Saved entries
-- -- --

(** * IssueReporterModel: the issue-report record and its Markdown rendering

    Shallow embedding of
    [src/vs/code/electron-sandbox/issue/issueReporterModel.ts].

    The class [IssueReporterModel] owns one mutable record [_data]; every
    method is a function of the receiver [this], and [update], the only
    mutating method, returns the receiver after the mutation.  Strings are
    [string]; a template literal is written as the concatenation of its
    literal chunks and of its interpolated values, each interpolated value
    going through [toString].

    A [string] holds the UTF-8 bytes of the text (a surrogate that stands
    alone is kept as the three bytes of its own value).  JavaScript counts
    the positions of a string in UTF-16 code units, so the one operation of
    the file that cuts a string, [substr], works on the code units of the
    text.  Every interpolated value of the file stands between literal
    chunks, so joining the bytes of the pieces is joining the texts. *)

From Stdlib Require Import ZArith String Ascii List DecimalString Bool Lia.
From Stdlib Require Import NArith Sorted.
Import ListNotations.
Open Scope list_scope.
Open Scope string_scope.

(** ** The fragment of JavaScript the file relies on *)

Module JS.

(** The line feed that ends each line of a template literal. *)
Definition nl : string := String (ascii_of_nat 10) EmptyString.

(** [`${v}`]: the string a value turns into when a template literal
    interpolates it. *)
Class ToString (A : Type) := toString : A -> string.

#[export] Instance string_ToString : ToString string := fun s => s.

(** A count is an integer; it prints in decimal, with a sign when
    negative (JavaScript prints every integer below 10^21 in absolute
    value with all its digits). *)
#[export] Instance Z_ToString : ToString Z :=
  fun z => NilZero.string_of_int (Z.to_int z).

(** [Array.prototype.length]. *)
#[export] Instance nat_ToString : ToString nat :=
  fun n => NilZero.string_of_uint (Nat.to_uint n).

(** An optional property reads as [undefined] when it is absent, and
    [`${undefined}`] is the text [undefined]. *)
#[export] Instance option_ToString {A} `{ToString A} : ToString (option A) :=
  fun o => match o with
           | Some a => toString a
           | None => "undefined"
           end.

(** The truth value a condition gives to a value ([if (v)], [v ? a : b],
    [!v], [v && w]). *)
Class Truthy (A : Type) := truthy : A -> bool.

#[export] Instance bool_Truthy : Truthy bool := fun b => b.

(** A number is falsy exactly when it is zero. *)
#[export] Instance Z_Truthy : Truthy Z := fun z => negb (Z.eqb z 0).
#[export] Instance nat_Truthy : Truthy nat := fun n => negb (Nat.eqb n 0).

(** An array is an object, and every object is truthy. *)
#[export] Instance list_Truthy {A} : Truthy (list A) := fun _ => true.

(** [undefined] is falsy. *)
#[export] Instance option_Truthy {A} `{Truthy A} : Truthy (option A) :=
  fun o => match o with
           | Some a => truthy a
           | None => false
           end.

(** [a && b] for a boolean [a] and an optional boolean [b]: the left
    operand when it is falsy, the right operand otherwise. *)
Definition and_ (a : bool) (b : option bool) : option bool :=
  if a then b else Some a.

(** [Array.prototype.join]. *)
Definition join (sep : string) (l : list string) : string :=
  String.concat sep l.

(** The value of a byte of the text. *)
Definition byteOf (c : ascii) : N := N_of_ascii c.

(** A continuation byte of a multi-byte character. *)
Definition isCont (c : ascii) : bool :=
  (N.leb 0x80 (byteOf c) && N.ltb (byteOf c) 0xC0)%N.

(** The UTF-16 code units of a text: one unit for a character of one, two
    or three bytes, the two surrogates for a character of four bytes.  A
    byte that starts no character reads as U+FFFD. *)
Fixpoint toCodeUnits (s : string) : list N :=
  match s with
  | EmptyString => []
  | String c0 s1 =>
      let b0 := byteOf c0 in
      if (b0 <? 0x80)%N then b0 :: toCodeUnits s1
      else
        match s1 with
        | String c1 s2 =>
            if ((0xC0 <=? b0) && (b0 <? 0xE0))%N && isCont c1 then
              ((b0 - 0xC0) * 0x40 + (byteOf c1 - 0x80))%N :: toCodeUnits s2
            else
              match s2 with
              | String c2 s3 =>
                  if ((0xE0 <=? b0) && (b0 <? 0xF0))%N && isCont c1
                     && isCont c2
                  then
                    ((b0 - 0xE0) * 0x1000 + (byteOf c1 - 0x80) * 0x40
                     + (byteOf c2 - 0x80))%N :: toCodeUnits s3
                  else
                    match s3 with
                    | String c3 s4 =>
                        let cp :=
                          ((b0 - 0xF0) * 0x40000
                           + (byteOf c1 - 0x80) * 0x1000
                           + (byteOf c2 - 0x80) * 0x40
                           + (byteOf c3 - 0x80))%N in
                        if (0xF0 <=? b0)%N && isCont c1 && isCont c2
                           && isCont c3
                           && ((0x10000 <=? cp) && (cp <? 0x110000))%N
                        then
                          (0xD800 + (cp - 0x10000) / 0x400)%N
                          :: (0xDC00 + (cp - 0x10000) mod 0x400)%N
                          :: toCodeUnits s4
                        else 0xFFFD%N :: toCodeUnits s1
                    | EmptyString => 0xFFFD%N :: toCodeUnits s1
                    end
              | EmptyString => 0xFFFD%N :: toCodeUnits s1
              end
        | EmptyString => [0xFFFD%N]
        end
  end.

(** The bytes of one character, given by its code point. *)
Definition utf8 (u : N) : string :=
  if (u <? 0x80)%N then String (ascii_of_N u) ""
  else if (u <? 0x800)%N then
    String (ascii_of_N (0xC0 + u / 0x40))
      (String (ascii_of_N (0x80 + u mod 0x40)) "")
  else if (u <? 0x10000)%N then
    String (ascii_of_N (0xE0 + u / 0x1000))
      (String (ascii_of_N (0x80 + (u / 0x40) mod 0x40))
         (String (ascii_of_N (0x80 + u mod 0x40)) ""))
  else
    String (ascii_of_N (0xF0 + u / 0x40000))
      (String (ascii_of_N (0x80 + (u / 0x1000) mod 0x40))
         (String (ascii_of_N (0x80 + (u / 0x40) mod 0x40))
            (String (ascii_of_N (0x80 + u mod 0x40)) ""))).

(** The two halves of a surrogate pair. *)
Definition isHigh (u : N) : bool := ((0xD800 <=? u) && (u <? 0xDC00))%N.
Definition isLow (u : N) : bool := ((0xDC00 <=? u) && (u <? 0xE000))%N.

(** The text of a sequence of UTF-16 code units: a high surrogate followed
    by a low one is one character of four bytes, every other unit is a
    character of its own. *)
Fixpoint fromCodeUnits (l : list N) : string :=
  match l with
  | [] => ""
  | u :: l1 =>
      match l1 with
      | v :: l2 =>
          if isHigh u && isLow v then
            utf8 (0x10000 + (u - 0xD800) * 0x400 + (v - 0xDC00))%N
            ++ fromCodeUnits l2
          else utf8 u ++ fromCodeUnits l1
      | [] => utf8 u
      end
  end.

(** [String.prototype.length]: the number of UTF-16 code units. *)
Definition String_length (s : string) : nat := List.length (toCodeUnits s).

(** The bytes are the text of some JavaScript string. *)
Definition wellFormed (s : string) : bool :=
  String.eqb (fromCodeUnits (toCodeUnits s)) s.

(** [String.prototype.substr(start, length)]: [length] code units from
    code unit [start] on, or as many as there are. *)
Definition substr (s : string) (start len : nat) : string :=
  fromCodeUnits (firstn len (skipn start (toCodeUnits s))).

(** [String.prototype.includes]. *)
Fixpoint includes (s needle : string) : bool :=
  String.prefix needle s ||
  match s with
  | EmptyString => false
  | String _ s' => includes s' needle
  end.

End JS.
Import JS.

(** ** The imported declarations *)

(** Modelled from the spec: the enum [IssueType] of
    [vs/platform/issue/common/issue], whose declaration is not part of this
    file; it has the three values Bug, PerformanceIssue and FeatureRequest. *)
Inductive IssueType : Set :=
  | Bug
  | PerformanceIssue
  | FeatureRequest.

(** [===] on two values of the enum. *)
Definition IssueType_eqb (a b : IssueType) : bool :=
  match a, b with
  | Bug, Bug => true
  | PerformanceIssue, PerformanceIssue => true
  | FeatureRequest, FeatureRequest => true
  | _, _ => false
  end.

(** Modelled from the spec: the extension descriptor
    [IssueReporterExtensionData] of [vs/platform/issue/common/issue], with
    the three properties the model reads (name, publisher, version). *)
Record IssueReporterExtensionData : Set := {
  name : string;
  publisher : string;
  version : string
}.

-- -- --

DESCRIPTION OF THE TASK: Every line above from the line with "if isHigh u && isLow v then" to the line with "Definition wellFormed (s" is wanted, ends included; write them out exactly and add no other line.

TASK SOLUTION:
          if isHigh u && isLow v then
            utf8 (0x10000 + (u - 0xD800) * 0x400 + (v - 0xDC00))%N
            ++ fromCodeUnits l2
          else utf8 u ++ fromCodeUnits l1
      | [] => utf8 u
      end
  end.

(** [String.prototype.length]: the number of UTF-16 code units. *)
Definition String_length (s : string) : nat := List.length (toCodeUnits s).

(** The bytes are the text of some JavaScript string. *)
Definition wellFormed (s : string) : bool :=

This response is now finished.